La corte regolatrice ha ritenuto in diverse sentenze essere opera d'arte applicata all'industria, ai sensi della legge sul diritto d'autore, soltanto quella in cui gli elementi artistici possano dissociarsi dal prodotto dell'industria e assumere un carattere artistico indipendente. Tanto per citare alcuni esempî, un candelabro, il quale contenga delle figure artistiche, è opera d'arte applicata all'industria; un tavolo, il quale abbia una forma nuova, sia pure esteticamente bella, è soltanto un modello di fabbrica: e così pure è soltanto un disegno di fabbrica quello di una stoffa, pur essendo nuovo e differente da ogni altro disegno.

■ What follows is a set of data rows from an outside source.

Lemma polls_try_quiet {A : Type} ms n (m : M C L A) (h : error -> M C L A) :
  polls ms n m -> (forall e, emits no_poll (h e)) -> polls ms n (try_catch m h).
Proof.
  intros Hm Hh s. unfold try_catch. destruct (Hm s) as [ev1 [H1 [S1 C1]]].
  destruct (m s) as [s1 [a|e]]; simpl in *; [exists ev1; auto|].
  destruct (Hh e s1) as [ev2 [H2 F2]]. destruct (no_poll_free ev2 F2) as [Z2 N2].
  exists (ev1 ++ ev2). split; [rewrite H2, H1; symmetry; apply app_assoc|].
  rewrite slept_app, filter_app, length_app. split; lia.
Qed.

(** One poll sleeps 4700 ms at most, over six checks at most. *)
Lemma part_waitForFile_polls fileId :
  polls 4700 6 (Part000.waitForFile fileId : M C L bool).
Proof.
  intros s. unfold Part000.waitForFile.
  destruct (waitForFile_loop_polled fileId Part000.delays s) as [events [H1 H2]].
  exists events. split; [rewrite H1; reflexivity|].
  split; [|apply (polled_checks _ _ _ _ H2)].
  destruct (polled_sleeps _ _ _ _ H2) as [k Hk]. unfold slept. rewrite Hk.
  unfold Part000.delays.
  do 7 (destruct k as [|k]; [simpl; lia|]). simpl. lia.
Qed.

End Polls.

Section RenderPolls.
Context {rt : Runtime} {w : World}.

Lemma part_finish_polls {C L : Type} template payload folderId docId requests :
  polls 4700 6 (Part000.finish template payload folderId docId requests : M C L value).
Proof.
  unfold Part000.finish, Part000.delete_quietly.
  apply polls_front; [lia|repeat emits_step|intros _].
  apply polls_then_quiet; [apply part_waitForFile_polls|intros _].
  repeat emits_step.
Qed.

Lemma part_renderDoc_polls {C L : Type} template payload folderId :
  polls 9400 12 (Part000.renderGoogleDocToPdf template payload folderId : M C L value).
Proof.
  unfold Part000.renderGoogleDocToPdf.
  apply (polls_bind 4700 6 4700 6); [lia| |intros docId].
  - unfold Part000.copy_and_wait.
    apply polls_front; [lia|repeat emits_step|intros now].
    apply polls_front; [lia|repeat emits_step|intros key].
    apply polls_front; [lia|repeat emits_step|intros docId].
    apply polls_then_quiet; [apply part_waitForFile_polls|intros _].
    apply emits_ret.
  - unfold Part000.fill.
    apply polls_front; [lia|repeat emits_step|intros built].
    destruct (0 <? _)%nat; [|apply part_finish_polls].
    apply polls_quiet; [lia|]. unfold Part000.delete_quietly. repeat emits_step.
Qed.

(** [src/unnamed/part_000]: a render waits for the copy in two polls only:
    in all it sleeps 9400 ms at most and checks the existence of a file
    twelve times at most. *)
Theorem part_render_polls (body : value) (s : state Part000.CONFIG_CACHE unit) :
  exists events,
    st_trace (fst (Part000.render body s)) = st_trace s ++ events /\
    (slept events <= 9400)%Z /\
    (List.length (filter is_file_check events) <= 12)%nat.
Proof.
  revert s. change (polls 9400 12 (Part000.render body)).
  unfold Part000.render, Part000.render_try, Part000.with_config.
  apply polls_try_quiet; [|intros e; apply emits_ret].
  apply polls_front; [lia|unfold Part000.makeGoogleClients; repeat emits_step|intros _].
  apply polls_front;
    [lia|unfold Part000.loadConfig, Part000.refresh; repeat emits_step|intros config].
  apply polls_front; [lia|repeat emits_step|intros template].
  destruct (negb _); [apply polls_quiet; [lia|apply emits_ret]|].
  apply polls_front; [lia|repeat emits_step|intros folderId].
  apply polls_then_quiet; [apply part_renderDoc_polls|intros out].
  unfold Part000.sellCreateNote. repeat emits_step.
Qed.
(** * Portfolio-v2: the hero canvas particle mesh, the throttle helper, the
      typing effect, the navigation bar, the contact form and the deploy script

    A shallow embedding of [src/js/main.js] (the [throttle] helper and the
    [initCanvas], [initTyping], [initNav] and [initContactForm] blocks) and of
    [scripts/deploy.sh] with [scripts/build.sh], followed by the properties of
    the specification that concern them and by further properties of the code.

    Conventions of the embedding.
    - A JavaScript number is an exact rational ([Q]): rounding of IEEE doubles
      is not modelled.  Comparisons, [Math.floor], [Math.round] and [Math.min]
      are the exact ones; [Math.sqrt] is a function supplied by the host and is
      a parameter of the model.
    - [Math.random] reads the next value of a stream of draws; the stream is
      part of the state, so that every use of randomness is explicit.
    - The 2D context is a log of the drawing operations issued on it.
    - The browser is a source of events (resize, visibilitychange, animation
      frame); the closure variables of [initCanvas] form the state on which the
      handlers act.
    - The shell scripts act on a small description of the file system, the
      environment and the exit statuses of the external tools.
    - Timeouts are a list of pending callbacks with the time at which each is
      due; the host runs the one that is due first.
    - A string that the code inspects unit by unit is the list of its UTF-16
      code units. *)

From Stdlib Require Import String QArith Qround Lqa ZArith Lia List Bool Sorted.
Import ListNotations.

Local Open Scope Q_scope.

(** ** JavaScript numbers *)

(** [a < b] on numbers, as a boolean. *)
Definition Qltb (a b : Q) : bool := negb (Qle_bool b a).

(** [Math.floor]. *)
Definition Math_floor (a : Q) : Z := Qfloor a.

(** [Math.round]: the nearest integer, a tie going up. *)
Definition Math_round (a : Q) : Z := Qfloor (a + (1 # 2)).

(** [Math.min] on integers. *)
Definition Math_min (a b : Z) : Z := Z.min a b.

(** ** The random source *)

Record rng : Type := mkRng { draws : nat -> Q; cursor : nat }.

(** Computations that consume random draws. *)
Definition Rand (A : Type) : Type := rng -> A * rng.

Definition ret {A : Type} (a : A) : Rand A := fun g => (a, g).

Definition bind {A B : Type} (m : Rand A) (k : A -> Rand B) : Rand B :=
  fun g => let (a, g') := m g in k a g'.

Notation "v <- m ;; k" := (bind m (fun v => k))
  (at level 61, m at next level, right associativity).

Definition Math_random : Rand Q :=
  fun g => (draws g (cursor g), mkRng (draws g) (S (cursor g))).

(** Every draw lies in [[0, 1)], as [Math.random] promises. *)
Definition unit_draws (g : rng) : Prop :=
  forall n : nat, 0 <= draws g n /\ draws g n < 1.

(** ** Colours *)

Module RGB.
Record color : Type := mk { r : Z; g : Z; b : Z }.
End RGB.

(** The colours of the CSS variables [--clr-accent] and [--clr-cyan]. *)
Definition ACCENT : RGB.color := RGB.mk 124 109 250.
Definition CYAN : RGB.color := RGB.mk 34 211 238.

(** px: the largest distance at which two particles are joined by a line. *)
Definition CONNECT_DIST : Q := 160.

Definition lerp (a b t : Q) : Q := a + (b - a) * t.

Definition interpolateColor (t : Q) : RGB.color :=
  RGB.mk (Math_round (lerp (inject_Z (RGB.r ACCENT)) (inject_Z (RGB.r CYAN)) t))
         (Math_round (lerp (inject_Z (RGB.g ACCENT)) (inject_Z (RGB.g CYAN)) t))
         (Math_round (lerp (inject_Z (RGB.b ACCENT)) (inject_Z (RGB.b CYAN)) t)).

(** ** The drawing context *)

Inductive op : Type :=
| clearRect (x y w h : Q)
| fillArc (x y radius : Q) (c : RGB.color) (alpha : Q)
| strokeLine (x1 y1 x2 y2 : Q) (c : RGB.color) (alpha lineWidth : Q).

(** ** class Particle *)

Module Particle.

Record state : Type := mk { x : Q; y : Q; vx : Q; vy : Q; r : Q; t : Q }.

(** [reset(initial = false)].  Every field of [this] is overwritten, so the
    result does not depend on the previous fields.  [None] stands for a call
    without argument.  The draws are taken in the order of the assignments. *)
Definition reset (initial : option bool) (width height : Q) : Rand state :=
  let initial := match initial with Some i => i | None => false end in
  x0 <- Math_random ;;
  y0 <- (if initial then Math_random else Math_random) ;;
  vx0 <- Math_random ;;
  vy0 <- Math_random ;;
  r0 <- Math_random ;;
  t0 <- Math_random ;;
  ret (mk (x0 * width) (y0 * height)
          ((vx0 - (1 # 2)) * (45 # 100)) ((vy0 - (1 # 2)) * (45 # 100))
          (r0 * (18 # 10) + (8 # 10)) t0).

(** [constructor() { this.reset(true); }] *)
Definition new (width height : Q) : Rand state := reset (Some true) width height.

(** [move()]: the four wrap tests run in the order of the source, each on
    the value left by the previous one. *)
Definition move (width height : Q) (p : state) : state :=
  let x1 := x p + vx p in
  let y1 := y p + vy p in
  let x2 := if Qltb x1 (-10 # 1) then width + 10 else x1 in
  let x3 := if Qltb (width + 10) x2 then (-10 # 1) else x2 in
  let y2 := if Qltb y1 (-10 # 1) then height + 10 else y1 in
  let y3 := if Qltb (height + 10) y2 then (-10 # 1) else y2 in
  mk x3 y3 (vx p) (vy p) (r p) (t p).

(** [draw()]: one filled circle at alpha 0.65. *)
Definition draw (p : state) : op :=
  fillArc (x p) (y p) (r p) (interpolateColor (t p)) (65 # 100).

End Particle.

(** ** throttle *)

(** [throttle(fn, limit)] returns a closure over [last], which starts at [0].
    A call made when [Date.now()] is [now] runs [fn] with the call's arguments
    if at least [limit] ms have passed since [last], and then records [now];
    otherwise the call is dropped.  The closure's [last] is threaded next to
    the state [S] on which [fn] acts. *)
Definition throttle {A S : Type} (fn : A -> S -> S) (limit : Z)
    (args : A) (now : Z) (st : Z * S) : Z * S :=
  let (last, s) := st in
  if (limit <=? now - last)%Z then (now, fn args s) else (last, s).

(** A burst of calls, one per [Date.now()] value of [nows]. *)
Definition throttle_calls {A S : Type} (fn : A -> S -> S) (limit : Z)
    (calls : list (A * Z)) (st : Z * S) : Z * S :=
  fold_left (fun st c => throttle fn limit (fst c) (snd c) st) calls st.

(** The throttled callback that notes the time of each of its runs. *)
Definition note_time (now : Z) (log : list Z) : list Z := log ++ [now].

(** The times at which the throttled callback runs, for calls at [nows],
    starting from a closure whose [last] is [last]. *)
Definition fire_times (limit last : Z) (nows : list Z) : list Z :=
  snd (throttle_calls note_time limit (map (fun n => (n, n)) nows) (last, [])).

(** ** initCanvas *)

(** What the script reads from the window and from the canvas element. *)
Record viewport : Type := mkViewport {
  innerWidth : Q;         (* window.innerWidth *)
  offsetWidth : Q;        (* canvas.offsetWidth *)
  offsetHeight : Q;       (* canvas.offsetHeight *)
  devicePixelRatio : Q    (* window.devicePixelRatio; 0 when it is missing *)
}.

(** The closure of [initCanvas] together with the part of the page it acts on. *)
Record canvas : Type := mkCanvas {
  PARTICLE_COUNT : Z;                 (* const, set when the script starts *)
  width : Q;
  height : Q;
  particles : list Particle.state;
  animId : option nat;                (* [None]: still undefined *)
  last : Z;                           (* of the throttled resize handler *)
  window : viewport;
  hidden : bool;                      (* document.hidden *)
  buffer : Q * Q * Q;                 (* canvas.width, canvas.height, scale *)
  callbacks : list nat;               (* frame requests not yet run or cancelled *)
  next_handle : nat;
  random : rng;
  ctx : list op
}.

Definition set_particles (ps : list Particle.state) (g : rng) (s : canvas) : canvas :=
  mkCanvas (PARTICLE_COUNT s) (width s) (height s) ps (animId s) (last s)
           (window s) (hidden s) (buffer s) (callbacks s) (next_handle s) g (ctx s).

Definition set_ctx (log : list op) (s : canvas) : canvas :=
  mkCanvas (PARTICLE_COUNT s) (width s) (height s) (particles s) (animId s) (last s)
           (window s) (hidden s) (buffer s) (callbacks s) (next_handle s) (random s) log.

Definition set_animId (h : option nat) (s : canvas) : canvas :=
  mkCanvas (PARTICLE_COUNT s) (width s) (height s) (particles s) h (last s)
           (window s) (hidden s) (buffer s) (callbacks s) (next_handle s) (random s) (ctx s).

Definition set_callbacks (cbs : list nat) (next : nat) (s : canvas) : canvas :=
  mkCanvas (PARTICLE_COUNT s) (width s) (height s) (particles s) (animId s) (last s)
           (window s) (hidden s) (buffer s) cbs next (random s) (ctx s).

Definition set_last (l : Z) (s : canvas) : canvas :=
  mkCanvas (PARTICLE_COUNT s) (width s) (height s) (particles s) (animId s) l
           (window s) (hidden s) (buffer s) (callbacks s) (next_handle s) (random s) (ctx s).

Definition set_window (v : viewport) (s : canvas) : canvas :=
  mkCanvas (PARTICLE_COUNT s) (width s) (height s) (particles s) (animId s) (last s)
           v (hidden s) (buffer s) (callbacks s) (next_handle s) (random s) (ctx s).

Definition set_hidden (h : bool) (s : canvas) : canvas :=
  mkCanvas (PARTICLE_COUNT s) (width s) (height s) (particles s) (animId s) (last s)
           (window s) h (buffer s) (callbacks s) (next_handle s) (random s) (ctx s).

(** [Math.min(70, Math.floor(window.innerWidth / 16))] *)
Definition particle_count (v : viewport) : Z :=
  Math_min 70 (Math_floor (innerWidth v / 16)).

(** [resize()] *)
Definition resize (s : canvas) : canvas :=
  let d := devicePixelRatio (window s) in
  let dpr := if Qeq_bool d 0 then 1 else d in
  let w := offsetWidth (window s) in
  let h := offsetHeight (window s) in
  mkCanvas (PARTICLE_COUNT s) w h (particles s) (animId s) (last s)
           (window s) (hidden s) (w * dpr, h * dpr, dpr)
           (callbacks s) (next_handle s) (random s) (ctx s).

(** [Array.from({ length: n }, () => new Particle())] *)
Fixpoint new_particles (n : nat) (width height : Q) : Rand (list Particle.state) :=
  match n with
  | O => ret []
  | S k =>
      p <- Particle.new width height ;;
      ps <- new_particles k width height ;;
      ret (p :: ps)
  end.

(** [buildParticles()]; a negative length makes an empty array. *)
Definition buildParticles (s : canvas) : canvas :=
  let (ps, g) :=
    new_particles (Z.to_nat (PARTICLE_COUNT s)) (width s) (height s) (random s) in
  set_particles ps g s.

(** [requestAnimationFrame(frame)]; the only callback ever registered is
    [frame], so a request is its handle. *)
Definition requestAnimationFrame (s : canvas) : nat * canvas :=
  let h := next_handle s in
  (h, set_callbacks (callbacks s ++ [h]) (S h) s).

(** [cancelAnimationFrame(id)] *)
Definition cancelAnimationFrame (id : option nat) (s : canvas) : canvas :=
  match id with
  | Some h => set_callbacks (filter (fun k => negb (Nat.eqb k h)) (callbacks s))
                            (next_handle s) s
  | None => s
  end.

Section Canvas.

(** [Math.sqrt], supplied by the host. *)
Variable Math_sqrt : Q -> Q.

(** The body of the inner loop of [drawLines] for the pair [(pi, pj)]. *)
Definition connect (pi pj : Particle.state) : option op :=
  let dx := Particle.x pi - Particle.x pj in
  let dy := Particle.y pi - Particle.y pj in
  let dist := Math_sqrt (dx * dx + dy * dy) in
  if Qltb dist CONNECT_DIST then
    let alpha := (1 - dist / CONNECT_DIST) * (18 # 100) in
    let tAvg := (Particle.t pi + Particle.t pj) / 2 in
    let c := interpolateColor tAvg in
    Some (strokeLine (Particle.x pi) (Particle.y pi)
                     (Particle.x pj) (Particle.y pj) c alpha (8 # 10))
  else None.
(** * Auroraswap: yield metrics of a MasterChef staking contract

    A shallow embedding of [src/auroraswap.py] (class [Auroraswap]).

    Numbers.  Python's [int] is [Z].  Python's [float] is idealised as an
    exact rational ([Q]): the expression trees are the source's, rounding,
    infinities and NaN are left out.  True division raises
    [ZeroDivisionError] on a zero divisor, as it does in Python for both
    [int] and [float] operands.

    Effects.  A Python call either returns or raises: [result].  The
    remote reads behind the helper functions are deterministic functions of
    their arguments here (independent, idempotent reads); [asyncio.gather]
    is a sequential map that keeps the order of its tasks. *)

From Stdlib Require Import ZArith QArith List String Ascii Bool Lia Lqa.
Import ListNotations.

Set Implicit Arguments.

(** ** Exceptions and results *)

Inductive exn : Type :=
| ValueError
| ZeroDivisionError
| KeyError
| AttributeError
| OtherError (name : string).

Inductive result (A : Type) : Type :=
| Ok (a : A)
| Raise (e : exn).

Arguments Ok {A} a.
Arguments Raise {A} e.

Definition bind {A B : Type} (c : result A) (k : A -> result B) : result B :=
  match c with
  | Ok a => k a
  | Raise e => Raise e
  end.

Notation "x <- c ;; k" := (bind c (fun x => k))
  (at level 61, c at next level, right associativity).

(** Attribute access on an optional object: [None.attr] raises
    [AttributeError]. *)
Definition deref {A : Type} (o : option A) : result A :=
  match o with
  | Some a => Ok a
  | None => Raise AttributeError
  end.

(** [gather]: the results of the tasks in task order, or the first
    exception. *)
Fixpoint gather {A : Type} (tasks : list (result A)) : result (list A) :=
  match tasks with
  | [] => Ok []
  | t :: ts => a <- t ;; rest <- gather ts ;; Ok (a :: rest)
  end.

(** ** Numbers *)

(** Truthiness of a float: false exactly at zero. *)
Definition float_truthy (x : Q) : bool := negb (Qeq_bool x 0).

(** Truthiness of an optional float ([if weekly_apr]): false at [None] and
    at zero. *)
Definition opt_truthy (x : option Q) : bool :=
  match x with
  | Some q => float_truthy q
  | None => false
  end.

(** [a / b] on floats (and on ints, whose true division is a float). *)
Definition truediv (a b : Q) : result Q :=
  if Qeq_bool b 0 then Raise ZeroDivisionError else Ok (a / b)%Q.

(** [int(x)] on a float: truncation towards zero. *)
Definition int_of_float (x : Q) : Z := Z.quot (Qnum x) (Zpos (Qden x)).

(** [range(n)] *)
Definition range (n : Z) : list Z := map Z.of_nat (seq 0 (Z.to_nat n)).

(** ** Strings *)

Definition lower_ascii (c : ascii) : ascii :=
  let n := nat_of_ascii c in
  if andb (Nat.leb 65 n) (Nat.leb n 90) then ascii_of_nat (n + 32) else c.

(** [str.lower] *)
Fixpoint lower (s : string) : string :=
  match s with
  | EmptyString => EmptyString
  | String c s' => String (lower_ascii c) (lower s')
  end.

(** ** Dictionaries with string keys, in insertion order *)

Definition dict (V : Type) : Type := list (string * V).

(** [d[k]] *)
Fixpoint getitem {V : Type} (d : dict V) (k : string) : result V :=
  match d with
  | [] => Raise KeyError
  | (k', v) :: d' => if String.eqb k' k then Ok v else getitem d' k
  end.

(** [d.setdefault(k, v)]: a present key keeps its value, a new key goes
    last. *)
Fixpoint setdefault {V : Type} (d : dict V) (k : string) (v : V) : dict V :=
  match d with
  | [] => [(k, v)]
  | (k', v') :: d' =>
      if String.eqb k' k then (k', v') :: d' else (k', v') :: setdefault d' k v
  end.

Definition keys {V : Type} (d : dict V) : list string := map fst d.
Definition values {V : Type} (d : dict V) : list V := map snd d.

(** ** Data model *)

(** The members of [TokenTypeEnum], one per probe of [get_token]. *)
Inductive TokenTypeEnum : Type := CURVE | STABLESWAP | UNI | VAULT | ERC20.

Inductive YieldType : Type := LP_STAKE | SINGLE_STAKE.
Inductive Farm : Type := Farm_AURORASWAP.
Inductive Exchange : Type := Exchange_AURORASWAP.
Inductive Blockchain : Type := AURORA.

Module PoolToken.
Record t : Type := mk {
  symbol : string;
  address : string;
  type : TokenTypeEnum;
  tokens : list string
}.
End PoolToken.

(** What [get_erc20_metrics] and [get_uni_metrics] return, by the fields
    the source reads. *)
Module Metrics.
Record t : Type := mk {
  token0 : PoolToken.t;
  token1 : PoolToken.t;
  staked_tvl : Q
}.
End Metrics.

(** [pool_token] and [metrics] are unset ([None]) when [get_pool_info]
    builds the record. *)
Module PoolInfo.
Record t : Type := mk {
  address : string;
  alloc_points : Z;
  deposit_fee : Z;
  pool_token : option PoolToken.t;
  metrics : option Metrics.t
}.
Definition set_pool_token (p : t) (tok : PoolToken.t) : t :=
  mk (address p) (alloc_points p) (deposit_fee p) (Some tok) (metrics p).
Definition set_metrics (p : t) (m : option Metrics.t) : t :=
  mk (address p) (alloc_points p) (deposit_fee p) (pool_token p) m.
End PoolInfo.

Module MasterChefData.
Record t : Type := mk {
  rewards_per_week : Q;
  pool_count : Z;
  total_alloc_points : Z;
  reward_token_address : string
}.
End MasterChefData.

Module TokenInfo.
Record t : Type := mk {
  token_a : string;
  token_b : string;
  reward_token_a : string;
  reward_token_b : string;
  token_a_address : string;
  token_b_address : string
}.
End TokenInfo.

Module AprInfo.
Record t : Type := mk {
  apr_yearly : option Q;
  apr_weekly : option Q;
  apr_daily : option Q;
  apy_yearly : option Q;
  fee_apr_yearly : option Q;
  reward_token_a_apr_yearly : option Q;
  reward_token_b_apr_yearly : Z
}.
End AprInfo.

Module PoolLinks.
Record t : Type := mk {
  investment_link : string;
  staking_link : string
}.
End PoolLinks.

Module PoolFees.
Record t : Type := mk {
  deposit_fee : Z;
  withdraw_fee : Z;
  harvest_lockup : bool;
  harvest_lockup_info : string;
  transfer_tax : bool;
  transfer_tax_info : string;
  anti_whale : Z
}.
End PoolFees.

Module SinglePool.
Record t : Type := mk {
  asset : string;
  tvl_staked : option Z;
  date_added : string;
  other_pool_economics_infos : string;
  asset_address : string;
  audit_info : string;
  yield_type : YieldType;
  token_info : TokenInfo.t;
  apr_info : AprInfo.t;
  pool_links : PoolLinks.t;
  fees : PoolFees.t
}.
End SinglePool.

Module FarmUpdate.
Record t : Type := mk {
  active : bool;
  farm_id : Farm;
  url : string;
  blockchain : Blockchain;
  exchange_name : Exchange;
  exchange_url : string;
  pool : SinglePool.t
}.
End FarmUpdate.

(** The view functions of the MasterChef contract, and the chain height
    ([len(chain)]). *)
Module Contract.
Record t : Type := mk {
  address : string;
  chain_length : Z;
  getMultiplier : Z -> Z -> Z;
  BRLPerBlock : Z;
  poolLength : Z;
  totalAllocPoint : Z;
  BRL : string;
  poolInfo : Z -> string * Z * Z * Z * Z
}.
End Contract.

(** The helper functions the module imports
    ([multifarm_masterchef.helpers], [multifarm_masterchef.aurora.helpers])
    and [FarmUpdate.format_for_db]: their code is not part of this file, the
    class is their interface. *)
Class Helpers : Type := {
  DbRow : Type;
  format_for_db : FarmUpdate.t -> DbRow;
  calculate_apy : Q -> Q;
  get_curve_info : string -> string -> result PoolToken.t;
  get_stableswap_info : string -> string -> result PoolToken.t;
  get_uni_info : string -> string -> result PoolToken.t;
  get_harvest_vault_info : string -> string -> result PoolToken.t;
  get_erc20_info : string -> string -> result PoolToken.t;
  get_erc20_metrics : dict Q -> PoolToken.t -> result (option Metrics.t);
  get_uni_metrics :
    dict PoolToken.t -> dict Q -> PoolToken.t -> result (option Metrics.t)
}.

(** The instance state of [Auroraswap]. *)
Module Self.
Record t : Type := mk {
  contract : Contract.t;
  prices : dict Q;
  tokens : dict PoolToken.t
}.
End Self.

(** ** Class constants *)

Definition FARM_URL : string := "https://app.auroraswap.net/".
Definition FARM_ID : Farm := Farm_AURORASWAP.
Definition EXCHANGE_NAME : Exchange := Exchange_AURORASWAP.
Definition EXCHANGE_URL : string := "https://app.auroraswap.net/".
Definition BLOCKCHAIN : Blockchain := AURORA.
Definition ACTIVE : bool := true.
Definition REWARD_TOKEN_TICKER : string := "BRL".
Definition REWARD_TOKEN_ADDRESS : string :=
  "0x12c87331f086c3c926248f964f8702c0842fd77f".
Definition POOLS_LINK : string := "https://app.auroraswap.net/pools".
Definition FARMS_LINK : string := "https://app.auroraswap.net/farms".

(** ** The probes of [get_token], and the log of the ones attempted *)

Inductive Probe : Type :=
| ProbeCurve
| ProbeStableswap
| ProbeUni
| ProbeVault
| ProbeErc20.

(** A computation together with the probes it called, in call order. *)
Definition traced (A : Type) : Type := (list Probe * result A)%type.

Definition call {A : Type} (p : Probe) (r : result A) : traced A := ([p], r).

(** [try: info = body; return info / except ValueError: pass], followed by
    [rest]: the body's value is the function's value, a [ValueError] goes on
    to [rest], any other exception leaves the function. *)
Definition try_return {A : Type} (body : traced A) (rest : traced (option A))
  : traced (option A) :=
  match body with
  | (tr, Ok a) => (tr, Ok (Some a))
  | (tr, Raise ValueError) => (tr ++ fst rest, snd rest)
  | (tr, Raise e) => (tr, Raise e)
  end.

(** The order the source writes its five [try] blocks in. *)
Definition probe_order : list Probe :=
  [ProbeCurve; ProbeStableswap; ProbeUni; ProbeVault; ProbeErc20].

Section Auroraswap.

Context {helpers : Helpers}.

(** The helper a probe stands for. *)
Definition run_probe (p : Probe) (address staking_address : string)
  : result PoolToken.t :=
  match p with
  | ProbeCurve => get_curve_info address staking_address
  | ProbeStableswap => get_stableswap_info address staking_address
  | ProbeUni => get_uni_info address staking_address
  | ProbeVault => get_harvest_vault_info address staking_address
  | ProbeErc20 => get_erc20_info address staking_address
  end.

La legge italiana 30 agosto 1868, n. 4578 accorda ai nuovi disegni e modelli di fabbrica una protezione così limitata, che pochi sono gl'industriali che se ne avvalgono. Per ogni disegno o modello si deve richiedere la protezione, provvedendo al deposito di riserva nei modi stabiliti dalla legge sulle privative industriali. La spesa è relativamente forte (si pensi a un industriale che crea centinaia e centinaia di disegni ogni anno) e la durata della protezione assai breve (due anni dalla pubblicazione del rilascio dell'attestato nella Gazzetta Ufficiale del Regno). Inoltre il deposito deve eseguirsi prima che sia fatto conoscere il nuovo disegno o modello, il quale deve essere posto in opera entro un anno. Il nuovo progetto di legge sulla proprietà industriale riforma completamente il sistema, seguendo le più recenti leggi sulla materia. Innanzi tutto è tolto l'obbligo del deposito preventivo: l'industriale deve avere la facoltà di depositare solo quei modelli o disegni che, appena messi sul mercato, abbiano il gradimento del pubblico; perciò la divulgazione non toglie carattere di novità al disegno o modello, se questo viene depositato per la riserva entro due mesi. Altra innovazione importante è la facoltà del deposito multiplo: si possono depositare anche cinquanta modelli o disegni con una sola domanda, purché siano tra loro omogenei: così un fabbricante di stoffe potrà, con una sola domanda, depositare cinquanta disegni diversi. Alcune legislazioni hanno anche la forma del deposito segreto. L'inventore deposita cinquanta disegni in un pacchetto chiuso o segreto: se altri copia uno o più dei suoi disegni, egli ha il diritto di far aprire il pacchetto depositato e fare constatare l'avvenuta contraffazione. Il nuovo progetto di legge italiano fissa la durata del diritto a cinque anni, a partire però, non più dalla pubblicazione della domanda, ma dall'avvenuto deposito di essa.
Se la forma o il disegno di un prodotto, oltre che un carattere estetico, hanno pure un carattere utilitario, si potrà per essi chiedere anche la protezione concessa ai modelli di utilità (v. privativa). I contraffattori sono punibili con una multa.